In its 2009 report, the APA recommended that when psychologists treat people who are struggling to come to terms with their sexuality they should focus on fostering self-acceptance and integration. Belser, who co-authored a study showing that psilocybin can alleviate the distress associated with life-threatening illness, believes psychedelic-assisted therapy may have a role in helping LGBT people experiencing feelings of alienation and isolation.

“We have tonnes of evidence suggesting that gay, lesbian, bisexual and trans folk are under greater stress from all the messages that they are inferior, their experiences of bullying and discrimination, the extra stress of concealing their identities from their families, schools and communities,” he said. “This leads disproportionately to higher rates of depression and anxiety and problematic substance use because they’re subjected to more cumulative stress than their straight counterparts across the lifespan.”

No clinical trial to date has investigated the use of psychedelics to increase self-acceptance among LGBT people, he said, though a trial of psilocybin for treating demoralisation in long-term AIDS survivors is under way. An observational study by the clinical psychologist Clancy Cavnar in 2014 did suggest that drinking the psychedelic tea ayahuasca can affirm sexual orientation and lessen feelings of guilt and internalised homophobia in gay people. “As standard practice in every psychedelic-assisted therapy trial we should measure how it is affecting people’s understanding and acceptance of their sexual orientation,” said Belser.

Rather than changing anyone’s sexuality, he added, psychedelics may magnify previously hidden tendencies. “There is anecdotal evidence that seemingly 100% heterosexual people who take psychedelics realise that maybe they’re not 100% heterosexual after all and that they’ve been harbouring internalised homophobia. Even if they are straight they oftentimes have a different appreciation of gender broadly and their own gender, and a different appreciation of sexual identity and attraction that’s not so stereotypically black and white. I think these medicines do potentially change all sorts of areas of people’s understanding of themselves and stories they tell about themselves, including their sexual identity.”

Belser and Cavnar will discuss the past and future of psychedelics from an LGBT perspective at the first Queering Psychedelics conference in San Francisco this weekend (1-2 June). Clearly we have come a long way since the 1950s and 60s when Sigmund Freud’s assertion that homosexuality was caused by childhood trauma, resulting in arrested sexual development, held sway among psychiatrists: being gay was considered to be an acquired, psychological condition amenable to “treatment”. With the passing decades, that viewpoint has become increasingly hard to justify.

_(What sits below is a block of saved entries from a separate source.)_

(** A registration, without the word that follows the reference: the name
    is registered, or the request is refused with -1 and nothing changes. *)
Lemma manager_add nodes euid dat os us h w :
  managing nodes w -> msg_fits dat os = true -> word_ok euid ->
  encodes [IU32 0; IStr svcmgr_id; IStr us; IObj BINDER_TYPE_HANDLE h] dat os ->
  exists a w' nodes' (ok : bool), manager_call euid SVC_MGR_ADD_SERVICE dat os w = (Some a, w') /\ answer_ok a /\
    encodes [IU32 (if ok then 0 else 4294967295)] (a_data a) (a_offsets a) /\
    entries nodes' = (if ok then reg_add us h 0 (entries nodes) else entries nodes) /\
    (ok = true -> add_accepts us (Z.of_nat (length us)) h) /\
    (ok = false -> add_accepts us (Z.of_nat (length us)) h ->
       find_entry us (entries nodes) = None /\ ~ has_room us (w_mem w)) /\ managing nodes' w'.
Proof.
  intros M Hf He Henc.
  destruct (manager_entry nodes euid SVC_MGR_ADD_SERVICE dat os _ w M Hf He ltac:(by vm_compute) Henc) as (I & Ht & Hm & Hr).
  pose proof M as [_ Hlo Hhi].
  destruct (manager_call_run nodes euid SVC_MGR_ADD_SERVICE dat os
    (fun its nodes' _ => exists ok : bool, its = [IU32 (if ok then 0 else 4294967295)] /\
       entries nodes' = (if ok then reg_add us h 0 (entries nodes) else entries nodes) /\
       (ok = true -> add_accepts us (Z.of_nat (length us)) h) /\
       (ok = false -> add_accepts us (Z.of_nat (length us)) h ->
          find_entry us (entries nodes) = None /\ ~ has_room us (w_mem w))) w M Hf He ltac:(by vm_compute))
    as (a & w' & its & nodes' & _ & _ & E & Ha & Henc' & (ok & -> & En & Hacc & Hok) & M' & _); [|by exists a, w', nodes', ok].
  eapply wp_mono.
  { apply (handler_add (area := Script.area) fn slo shi (w_sp w) nodes bs _ _ _ _ (w_sp w - 256) 0 us h [] 0 _ ltac:(lia) I Ht);
      [done|done|exact Hm| |exact Hr|cbn; lia]. right. split; [done|]. split; [done|]. exact (en_size _ _ _ Henc). }
  intros [r reply] w2 [(-> & S & Hno)|(-> & Hacc & _ & nodes' & n & _ & _ & Er & S & W)].
  - eexists _, _, nodes. split; [right; by split|]. split; [|exact S]. exists false. split; [done|]. split; [done|]. split; [done|].
    intros _ Hacc. destruct Hno as [Hna|[Hnone Hno]]; [done|]. split; [done|]. intros Hroom.
    exact (Hroom _ (with_call_dom _ dat os w (managing_looping _ _ M) Hf) Hno).
  - eexists _, _, nodes'. split; [left; split; [done|by apply bio_writes_cleared]|]. split; [|exact S]. by exists true.
Qed.
End Manager.

(** ** Messages by evaluation *)

(** The items fit a message, whose bytes are then an encoding of them. *)
Definition encodesb (its : list item) : bool :=
  let dat := Demo.parcel its in
  bool_decide (Z.of_nat (length dat) = items_size its) && bool_decide (Forall item_wf its) &&
  Demo.parcel_atb (mem_write ∅ 0 dat) 0 its && msg_fits dat (u32s_bytes (item_offsets 0 its)).

Lemma encodesb_ok its : encodesb its = true ->
  msg_fits (Demo.parcel its) (u32s_bytes (item_offsets 0 its)) = true /\
  encodes its (Demo.parcel its) (u32s_bytes (item_offsets 0 its)).
Proof.
  unfold encodesb. rewrite !andb_true_iff. intros [[[H1 H2] H3] H4]. split; [exact H4|].
  split; [by apply bool_decide_eq_true in H1|by apply bool_decide_eq_true in H2|done|].
  by apply Demo.parcel_atb_at.
Qed.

Even Timothy Leary – having championed LSD as a “specific cure” – appeared to change his mind. In 1978, he told the US-based gay newspaper The Advocate: “Since homosexuality has always been a part of every society, you have to assume that there is something necessary, correct and valid – genetically natural – about it.”

This post was amended on 30 May 2019. The original stated that the Fruit Machine was operational, whereas in fact it never got beyond the development stage due to technical difficulties measuring changes in pupil size, and problems controlling for the effect of differences in the brightness of the displayed images. Unsurprisingly, the researchers also had trouble recruiting sufficient numbers of volunteers to test their equipment.